Year of Award


Document Type


Degree Type

Master of Science (MS)

Other Degree Name/Area of Focus

Health Promotion

Department or School/College

Department of Health and Human Performance

Committee Chair

K. Ann Sondag

Commitee Members

Laura Dybdal, Tom Seekins


HIV, Montana, Native Americans


University of Montana


Since reporting first began in Montana in 1985 there have been few, if any, significant changes in regard to HIV/AIDS case rates as well as the demographic characteristics and risk behaviors of Native Americans infected with HIV/AIDS. The fact HIV/AIDS does not appear to have had a disproportionate impact on Montana’s American Indian population at the present time is somewhat surprising given other markers of potential HIV risk, such as the increase in both teen pregnancies and other sexually transmitted disease rates like Hepatitis C, suggest an increased level of risk among American Indians when compared to non-Indian populations. Epidemiologic reports, however, indicate that incidence and prevalence of HIV in the population has remained relatively constant. The purpose of this study was to provide a more accurate picture of Native Americans and their participation in HIV Counseling and Testing (HIV C&T) in Montana.
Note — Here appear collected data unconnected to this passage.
Definition into_owned (book : AddressBook) (env : RoutingEnvelope) : TelemetryEnvelope :=
  {| te_ty := re_ty env; te_endpoints := routing_endpoints env;
     te_sender := sender_name_for_address book (re_source_address env);
     te_source_address := re_source_address env; te_timestamp_ms := re_timestamp_ms env;
     te_wire_shape := re_wire_shape env; te_target_senders := targets_of (re_targets env) |}.

Definition peek_routing_envelope (b : bytes) : result RoutingEnvelope :=
  data ← verify_crc32 b; sub_reader read_routing_envelope data.

Definition peek_envelope (book : AddressBook) (b : bytes) : result TelemetryEnvelope :=
  env ← peek_routing_envelope b; Ok (into_owned book env).

Record RoutingFrameInfo : Type := {
  fi_envelope : RoutingEnvelope;
  fi_reliable : option ReliableHeader;
  fi_empty_payload : bool;
}.

(** [RoutingFrameInfo::ack_only] / [TelemetryFrameInfo::ack_only]. *)
Definition header_ack_only (h : option ReliableHeader) : bool :=
  match h with Some h => has_flag (rh_flags h) RELIABLE_FLAG_ACK_ONLY | None => false end.

(** The reliable header behind an envelope, if the frame has one. *)
Definition optional_reliable (flags : Z) (env : RoutingEnvelope)
    : reader (option ReliableHeader) :=
  if re_is_reliable env || re_has_reliable_header env
  then h ← read_reliable_header_encoded (has_flag flags FLAG_COMPACT_RELIABLE_HEADER);
       mret (Some h)
  else mret None.

(** [data[0]]: the flags byte of a frame that has been parsed. *)
Definition flags_byte (data : bytes) : Z := nth 0 data 0.

Definition routing_frame_info (data : bytes) : reader RoutingFrameInfo :=
  env ← read_routing_envelope;
  rel ← optional_reliable (flags_byte data) env;
  left ← get_remaining;
  mret {| fi_envelope := env; fi_reliable := rel;
          fi_empty_payload := re_payload_is_empty env && (left =? 0) |}.

Definition peek_routing_frame_info (b : bytes) : result RoutingFrameInfo :=
  data ← verify_crc32 b; sub_reader (routing_frame_info data) data.

Definition peek_frame_info_inner (book : AddressBook) (data : bytes)
    : result (TelemetryEnvelope * option ReliableHeader) :=
  sub_reader (env ← read_routing_envelope;
              rel ← optional_reliable (flags_byte data) env;
              mret (into_owned book env, rel)) data.

Definition peek_frame_info (book : AddressBook) (b : bytes)
    : result (TelemetryEnvelope * option ReliableHeader) :=
  data ← verify_crc32 b; peek_frame_info_inner book data.

Definition peek_frame_info_unchecked (book : AddressBook) (b : bytes)
    : result (TelemetryEnvelope * option ReliableHeader) :=
  '(data, _) ← split_crc32 b; peek_frame_info_inner book data.

(** The bounded type prefix used for scheduling; not a validation. *)
Definition scheduling_type (b : bytes) : option DataType :=
  match sub_reader (_ ← read_bytes 2; v ← read_uleb128; lift (data_type_id_from_wire v))
          (take (Nat.min (length b) 12) b) with
  | Ok id => Some id
  | Err _ => None
  end.

Definition chunked_schema_source (prefix : bytes) : option Z :=
  match sub_reader read_routing_envelope prefix with
  | Ok env => if re_ty env =? ty_DiscoverySchema then Some (re_source_address env) else None
  | Err _ => None
  end.

(** [prelude]: skip flags, count and type, return the logical payload size. *)
Definition prelude_size : reader Z :=
  _ ← read_bytes 2; _ ← read_uleb128; read_uleb128.

Definition peek_plain_discovery_payload (b : bytes) (expected : DataType)
    : result (option (Z * bytes)) :=
  ty ← sub_reader (_ ← read_bytes 2; v ← read_uleb128; lift (data_type_id_from_wire v)) b;
  if negb (ty =? expected) then Ok None
  else
    data ← verify_crc32 b;
    let flags := flags_byte data in
    sub_reader (
      env ← read_routing_envelope;
      if negb (re_ty env =? expected)
         || negb (Z.land flags (Z.lor FLAG_COMPRESSED_PAYLOAD 16) =? 0)
         || negb (zlen (targets_of (re_targets env)) =? 0)
         || match re_wire_shape env with
            | Some s => negb (bool_decide (s = element (message_meta reg expected)))
            | None => false
            end
      then mret None
      else
        rel ← optional_reliable flags env;
        if match rel with
           | Some h => negb (rh_flags h =? RELIABLE_FLAG_UNSEQUENCED) || negb (rh_seq h =? 0)
                       || negb (rh_ack h =? 0)
           | None => false
           end
        then mret None
        else
          size ← lift (sub_reader prelude_size data);
          left ← get_remaining;
          if negb (left =? size) then fail_with (Unpack "discovery payload length mismatch")
          else p ← read_bytes size; mret (Some (re_source_address env, p))) data.

(** ** Reliable header span and rewriting *)

(** Offset, length and value of the reliable header, read without CRC check. *)
Definition header_span : reader (option (nat * nat * ReliableHeader)) :=
  flags ← read_byte;
  nep ← read_byte;
  ty_v ← read_uleb128;
  _ ← read_uleb128;
  _ ← read_uleb128;
  _ ← (if has_flag flags FLAG_PACKET_NONCE then read_uleb128 else mret 0);
  _ ← read_uleb_u32 "source address too large";
  let bitmap_present := has_flag flags FLAG_ENDPOINT_BITMAP_PRESENT in
  left ← get_remaining;
  if left <? (if bitmap_present then EP_BITMAP_BYTES else 0)
  then fail_with (Unpack "short buffer")
  else
    _ ← (if has_flag flags FLAG_ENDPOINT_LIST_PRESENT then
           if bitmap_present then fail_with (Unpack "ambiguous endpoint encoding")
           else read_endpoint_list nep
         else if bitmap_present then read_bytes EP_BITMAP_BYTES else mret []);
    contract ← decode_wire_contract (has_flag flags FLAG_WIRE_CONTRACT);
    _ ← lift (data_type_id_from_wire ty_v);
    if negb (has_flag flags FLAG_RELIABLE_HEADER_PRESENT)
       && negb (has_reliable_header contract)
    then mret None
    else fun r =>
      match read_reliable_header_encoded (has_flag flags FLAG_COMPACT_RELIABLE_HEADER) r with
      | Ok (h, r') => Ok (Some (off r, (off r' - off r)%nat, h), r')
      | Err e => Err e
      end.

Definition reliable_header_span (b : bytes) : result (option (nat * nat * ReliableHeader)) :=
  if zlen b <? CRC32_BYTES + 1 then Err (Unpack "short prelude")
  else sub_reader header_span (take (length b - 4) b).

Definition reliable_header_offset (b : bytes) : result (option nat) :=
  span ← reliable_header_span b;
  Ok (match span with Some (o, _, _) => Some o | None => None end).

(** [out[0] |= mask] or [out[0] &= !mask]. *)
Definition set_compact_flag (compact : bool) (l : bytes) : bytes :=
  alter (fun f => if compact then Z.lor f FLAG_COMPACT_RELIABLE_HEADER
                  else Z.land f (Z.lxor 255 FLAG_COMPACT_RELIABLE_HEADER)) 0%nat l.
Four data sources used include, 1) The Behavioral Risk Factor Surveillance Survey (BRFSS); 2) Montana state Epidemiological HIV/AIDS records; 3) HIV C&T Intake Forms from state funded testing sites in 2007; and 4) A questionnaire assessing barriers to HIV testing. The four sources were used to collect numbers, demographic characteristics, risk behaviors, and the real and perceived barriers to HIV C&T of Native Americans (NA) being tested for HIV in off-reservation testing sites in Montana. A synthesis of results from each source revealed the following three conclusions: 1) It appears that NA in Montana are being tested for HIV at about the same rates as Whites. Whites report being tested more in private clinics while NA report testing in public clinics; 2) the epidemic among NA in Montana does not seem to be changing over time, since reporting began in 1985; and 3) there does not appear to be a hidden epidemic among NA living in Montana. Results from this study will assist state funded HIV C&T sites and Urban Indian Centers in their efforts to target high risk populations and to improve access to HIV C&T for Montana’s Native American population.